Problem » Beneath this line is the data. Output exactly the lines from the line with "second = Ret cb" to the line with "set (ca := with_commonBlockMap c (Some m)).", both ends included, and nothing more.

- - - - - - -

Lemma forEach_add_no_client w x (r : list string) :
  client (this w) = None →
  forEach (x :: r)
    (λ type, cb ← client_subscribeEvents (Some type); store_unsub type cb) w =
    (Throw TypeError, w).
Proof.
  intros Hc. cbn [forEach]. unfold client_subscribeEvents, mbind, M_bind, send_subscribe.
  by rewrite Hc.
Qed.

Lemma desired_nonempty events : desired events ≠ [].
Proof.
  intros Heq. assert ("nodered" ∈ desired events) as Hin.
  { apply elem_of_desired. by left. }
  rewrite Heq in Hin. by apply elem_of_nil in Hin.
Qed.

(** The branch without the wildcard when nothing is active. *)
Lemma subscribeEvents_diff_unfold events w :
  ALL ∉ events → subscribedEvents (this w) = [] →
  subscribeEvents events w =
    forEach (desired events)
      (λ type, cb ← client_subscribeEvents (Some type); store_unsub type cb)
      (with_this (set_subscribedEvents (desired events)) w).
Proof.
  intros Hall Hsub. unfold subscribeEvents.
  assert (set_has ALL (new_Set events) = false) as ->.
  { apply set_has_false. by rewrite elem_of_new_Set. }
  fold (desired events). mstep. rewrite Hsub.
  assert (filter (λ x, x ∉ []) (desired events) = desired events) as ->.
  { apply filter_all. intros. apply not_elem_of_nil. }
  assert (filter (λ x : string, x ∈ []) (desired events) = []) as ->.
  { apply filter_none. intros y _ Hy. by apply elem_of_nil in Hy. }
  rewrite (new_Set_NoDup (desired events)) by apply NoDup_desired.
  simpl. rewrite (new_Set_NoDup (desired events)) by apply NoDup_desired.
  done.
Qed.
End before_connect.
Lemma scan_number_shorter s v r :
  scan_number s = Some (v, r) -> (String.length r < String.length s)%nat.
Proof.
  unfold scan_number, scan_natural. intros H.
  destruct s as [| c s]; [discriminate |]. cbn [String.length].
  destruct (Ascii.eqb c "-").
  - destruct s as [| d s]; [discriminate |]. cbn [String.length].
    destruct (Ascii.eqb d "0").
    + destruct (float_follows s); [discriminate |]. injection H as _ <-. lia.
    + destruct (Py.isdigit d) eqn:Hd; [| discriminate].
      cbn [scan_digits] in H. rewrite Hd in H.
      pose proof (scan_digits_length s (10 * 0 + Py.digit_value d)%Z) as Hl.
      destruct (scan_digits _ s) as [k t]. cbn [snd] in Hl.
      destruct (float_follows t); [discriminate |]. injection H as _ <-. lia.
  - destruct (Ascii.eqb c "0").
    + destruct (float_follows s); [discriminate |]. injection H as _ <-. lia.
    + destruct (Py.isdigit c) eqn:Hd; [| discriminate].
      cbn [scan_digits] in H. rewrite Hd in H.
      pose proof (scan_digits_length s (10 * 0 + Py.digit_value c)%Z) as Hl.
      destruct (scan_digits _ s) as [k t]. cbn [snd] in Hl.
      destruct (float_follows t); [discriminate |]. injection H as _ <-. lia.
Qed.

Lemma strip_prefix_length p : forall s r,
  strip_prefix p s = Some r -> (String.length r + String.length p = String.length s)%nat.
Proof.
  induction p as [| a p IH]; intros s r H; cbn [strip_prefix] in H.
  - injection H as <-. cbn. lia.
  - destruct s as [| b s]; [discriminate |].
    destruct (Ascii.eqb a b); [| discriminate].
    apply IH in H. cbn [String.length]. lia.
Qed.

Lemma skip_ws_cons a c b : skip_ws a = String c b -> (String.length b < String.length a)%nat.
Proof.
  intros H. pose proof (skip_ws_length a) as Hl. rewrite H in Hl.
  cbn [String.length] in Hl. lia.
Qed.

Ltac ascii_cases a :=
  destruct a as [[] [] [] [] [] [] [] []]; cbv iota in *; try discriminate.

(** What is left after a value is shorter than the text it was read
    from. *)
Lemma parse_shorter fuel :
  (forall s v r, parse_value fuel s = Some (v, r) -> (String.length r < String.length s)%nat)
  /\ (forall s acc v r,
        parse_members fuel s acc = Some (v, r) -> (String.length r < String.length s)%nat)
  /\ (forall s acc v r,
        parse_elements fuel s acc = Some (v, r) -> (String.length r < String.length s)%nat).
Proof.
  induction fuel as [| fuel (IHv & IHm & IHe)];
    [repeat split; intros; discriminate |].
  split; [| split].
  - intros s v r H. cbn [parse_value] in H.
    destruct s as [| c t]; [discriminate |]. cbn [String.length].
    destruct (Ascii.eqb c dquote).
    { destruct (scanstring t) as [[str r'] |] eqn:Hs; [| discriminate].
      injection H as _ <-. apply (scanstring_shorter (String.length t)) in Hs; lia. }
    destruct (Ascii.eqb c "{").
    { destruct (skip_ws t) as [| a u] eqn:Hsk.
      - apply IHm in H. cbn in H. lia.
      - apply skip_ws_cons in Hsk.
        ascii_cases a;
          try (apply IHm in H; cbn [String.length] in H; lia).
        injection H as _ <-. lia. }
    destruct (Ascii.eqb c "[").
    { destruct (skip_ws t) as [| a u] eqn:Hsk.
      - apply IHe in H. cbn in H. lia.
      - apply skip_ws_cons in Hsk.
        ascii_cases a;
          try (apply IHe in H; cbn [String.length] in H; lia).
        injection H as _ <-. lia. }
    destruct (strip_prefix "null" (String c t)) as [r1 |] eqn:H1.
    { injection H as _ <-. apply strip_prefix_length in H1.
      cbn [String.length] in H1. lia. }
    destruct (strip_prefix "true" (String c t)) as [r2 |] eqn:H2.
    { injection H as _ <-. apply strip_prefix_length in H2.
      cbn [String.length] in H2. lia. }
    destruct (strip_prefix "false" (String c t)) as [r3 |] eqn:H3.
    { injection H as _ <-. apply strip_prefix_length in H3.
      cbn [String.length] in H3. lia. }
    apply scan_number_shorter in H. cbn [String.length] in H. lia.
  - intros s acc v r H. cbn [parse_members] in H.
    destruct s as [| c t]; [discriminate |]. cbn [String.length].
    destruct (Ascii.eqb c dquote); [| discriminate].
    destruct (scanstring t) as [[key r1] |] eqn:Hs; [| discriminate].
    apply (scanstring_shorter (String.length t)) in Hs; [| lia].
    destruct (skip_ws r1) as [| a r2] eqn:Hk1; [discriminate |].
    apply skip_ws_cons in Hk1. ascii_cases a.
    pose proof (skip_ws_length r2) as Hk2.
    destruct (parse_value fuel (skip_ws r2)) as [[v' r3] |] eqn:Hv;
      [| discriminate].
    apply IHv in Hv.
    destruct (skip_ws r3) as [| b r4] eqn:Hk3; [discriminate |].
    apply skip_ws_cons in Hk3. pose proof (skip_ws_length r4).
    ascii_cases b; [injection H as _ <-; lia | apply IHm in H; lia].
  - intros s acc v r H. cbn [parse_elements] in H.
    destruct (parse_value fuel s) as [[v' r1] |] eqn:Hv; [| discriminate].
    apply IHv in Hv.
    destruct (skip_ws r1) as [| b r2] eqn:Hk; [discriminate |].
    apply skip_ws_cons in Hk. pose proof (skip_ws_length r2).
    ascii_cases b; [injection H as _ <-; lia | apply IHe in H; lia].
Qed.
(** * Cache, bounded queue and prefetch of the stock dashboard's data layer

    A shallow embedding of [src/utils/storage.ts] (class PersistentStorage),
    [src/utils/requestQueue.ts] (class RequestQueue) and of the cache-aside
    functions of [src/services/api.ts] ([fetchWithCache], [fetchStocks],
    [prefetchAllStocksDetails], [refreshStocksData], [fetchFilteredStocks],
    the cache keys of the per-stock fetch functions, the derived metrics).

    Conventions.
    - The browser is explicit state: [localStorage] is a finite map from
      strings to strings and [Date.now()] takes the next reading of a clock.
    - Mutating methods are state transformers in the monad [State].
    - An [async] function is cut at its [await]s: it returns a resumption
      ([Async]) that is either settled, or waits for a queue handle and
      carries the code after the [await] as its continuation. *)

From Stdlib Require Import ZArith Ascii String List Floats.
From stdpp Require Import gmap strings list pretty.

(* set_solver clears hypotheses that its own substitutions have removed. *)
#[local] Set Warnings "-clear-no-such-hyp".

Open Scope Z_scope.

(** ** State monad *)

Definition State (S A : Type) : Type := S → A * S.

Definition ret {S A} (a : A) : State S A := λ s, (a, s).
Definition bind {S A B} (m : State S A) (f : A → State S B) : State S B :=
  λ s, let '(a, s') := m s in f a s'.

Notation "'let*' x ':=' m 'in' k" := (bind m (λ x, k))
  (at level 10, x pattern, m at level 100, k at level 200).
Notation "m ';;;' k" := (bind m (λ _, k))
  (at level 100, k at level 200, right associativity).

Definition gets {S A} (f : S → A) : State S A := λ s, (f s, s).
Definition modify {S} (f : S → S) : State S unit := λ s, ((), f s).

(** [forEach xs f]: [xs.forEach(f)] *)
Fixpoint forEach {S A} (xs : list A) (f : A → State S unit) : State S unit :=
  match xs with
  | [] => ret ()
  | x :: rest => f x ;;; forEach rest f
  end.

(** ** Promise outcomes and thrown values *)

(** What the code throws and rejects with: [Error] objects ([new Error(..)],
    the [TypeError] of a failed [fetch]), the plain [ApiError] object
    [{code, message, details}] that [fetchStocks] throws, anything else. *)
Inductive Reason : Type :=
  | Error (message : string)
  | ApiError (code message : string) (details : Reason)
  | Thrown (what : string).

Inductive Settled (A : Type) : Type :=
  | Fulfilled (value : A)
  | Rejected (reason : Reason).
Arguments Fulfilled {A} value.
Arguments Rejected {A} reason.

Definition is_rejected {A} (r : Settled A) : bool :=
  match r with Rejected _ => true | Fulfilled _ => false end.
(** C2, amended.  Let a common block appear twice under one link name, the
    first time as the first appearance of that name.  The first call
    reports nothing.  If both appearances carry an initialized member and
    the two members differ, the second call reports exactly one error,
    "Multiple initialization of COMMON block", at the second initializer,
    with one attached note at the first appearance's initializer, and the
    first appearance stays the initialization representative.  If only the
    second appearance is initialized, the second call adopts it as the
    initialization representative and reports no initialization diagnostic.
    In both cases the only other message the second call can add is the
    portability note of the size comparison. *)
Theorem initialization_conflict (G : SymbolGraph) (c : SemanticsContext)
    (first second : SymbolRef) :
  let n := sym_linkName (symbol_at G first) (underscoring_ c) in
  let isInit := CommonBlockMap.CommonBlockIsInitialized G in
  let name := CommonBlockMap.name G in
  sym_linkName (symbol_at G second) (underscoring_ c) = n →
  commonBlockMap_ c ≫= (.!! n) = None →
  ∃ ca cb,
    MapCommonBlockAndCheckConflicts G c first = Ret ca
    ∧ messages_ ca = messages_ c
    ∧ MapCommonBlockAndCheckConflicts G ca second = Ret cb
    ∧ (∀ m1 m2, isInit first = Some m1 → isInit second = Some m2 → m1 ≠ m2 →
         ∃ error,
           messages_ cb = messages_ c ++ [error] ++ sizeNote G c first second
           ∧ error = CommonBlockMap.multipleInitialization
                       (name m2) (name second) (name m1)
           ∧ msg_severity error = SevError
           ∧ msg_at error = name m2
           ∧ att_at <$> msg_attachments error = [name m1]
           ∧ (commonBlockMap_ cb ≫= (.!! n)) ≫= initialization = Some first)
    ∧ (isInit first = None → is_Some (isInit second) →
         messages_ cb = messages_ c ++ sizeNote G c first second
         ∧ (commonBlockMap_ cb ≫= (.!! n)) ≫= initialization = Some second)
    ∧ (∀ msg, msg ∈ sizeNote G c first second →
         msg_severity msg = SevPortability)
    ∧ (CommonBlockMap.size G second = CommonBlockMap.size G first →
         sizeNote G c first second = []).
Proof.
  intros n isInit name Hsame Hfresh.
  rewrite (first_appearance G c first Hfresh). fold n.
  set (m := <[n := mergeAppearance G None first]> (default ∅ (commonBlockMap_ c))).
  set (ca := with_commonBlockMap c (Some m)).
  destruct (later_appearance G ca m (mergeAppearance G None first) second)
    as (cb & Hrun & Hmap & Hmsgs).
  { reflexivity. }
  { simpl. rewrite Hsame. apply lookup_insert_eq. }
  { unfold mergeAppearance. simpl. intros p Hp. fold isInit in Hp |- *.
    destruct (isInit first) eqn:Hf; inversion Hp; subst. by rewrite Hf. }
  exists ca, cb. split; [done |]. split; [done |]. split; [done |].
  change (underscoring_ ca) with (underscoring_ c) in Hmap. rewrite Hsame in Hmap.
  change (messages_ ca) with (messages_ c) in Hmsgs.
  change (sizeNote G ca) with (sizeNote G c) in Hmsgs.
  unfold mergeAppearance in Hmsgs, Hmap.
  cbn [initialization biggestSize] in Hmsgs, Hmap.
  fold isInit in Hmsgs, Hmap.
  split; [| split; [| split]].
  - intros m1 m2 H1 H2 Hne. rewrite H1, H2 in *.
    assert (first ≠ second) as Hdiff by (intros ->; congruence).
    rewrite bool_decide_eq_true_2 in Hmsgs, Hmap by done.
    rewrite ?H1 in Hmsgs.
    eexists. split; [exact Hmsgs |]. split; [reflexivity |].
    split; [reflexivity |]. split; [reflexivity |]. split; [reflexivity |].
    rewrite Hmap. simpl. by rewrite lookup_insert_eq.
  - intros H1 [m2 H2]. rewrite H1, H2 in *. split; [exact Hmsgs |].
    rewrite Hmap. simpl. by rewrite lookup_insert_eq.
  - apply sizeNote_portability.
  - intros Heq. unfold sizeNote. by rewrite bool_decide_eq_true_2.
Qed.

- - - - - - -

Response for this exercise »
    ∧ MapCommonBlockAndCheckConflicts G ca second = Ret cb
    ∧ (∀ m1 m2, isInit first = Some m1 → isInit second = Some m2 → m1 ≠ m2 →
         ∃ error,
           messages_ cb = messages_ c ++ [error] ++ sizeNote G c first second
           ∧ error = CommonBlockMap.multipleInitialization
                       (name m2) (name second) (name m1)
           ∧ msg_severity error = SevError
           ∧ msg_at error = name m2
           ∧ att_at <$> msg_attachments error = [name m1]
           ∧ (commonBlockMap_ cb ≫= (.!! n)) ≫= initialization = Some first)
    ∧ (isInit first = None → is_Some (isInit second) →
         messages_ cb = messages_ c ++ sizeNote G c first second
         ∧ (commonBlockMap_ cb ≫= (.!! n)) ≫= initialization = Some second)
    ∧ (∀ msg, msg ∈ sizeNote G c first second →
         msg_severity msg = SevPortability)
    ∧ (CommonBlockMap.size G second = CommonBlockMap.size G first →
         sizeNote G c first second = []).
Proof.
  intros n isInit name Hsame Hfresh.
  rewrite (first_appearance G c first Hfresh). fold n.
  set (m := <[n := mergeAppearance G None first]> (default ∅ (commonBlockMap_ c))).
  set (ca := with_commonBlockMap c (Some m)).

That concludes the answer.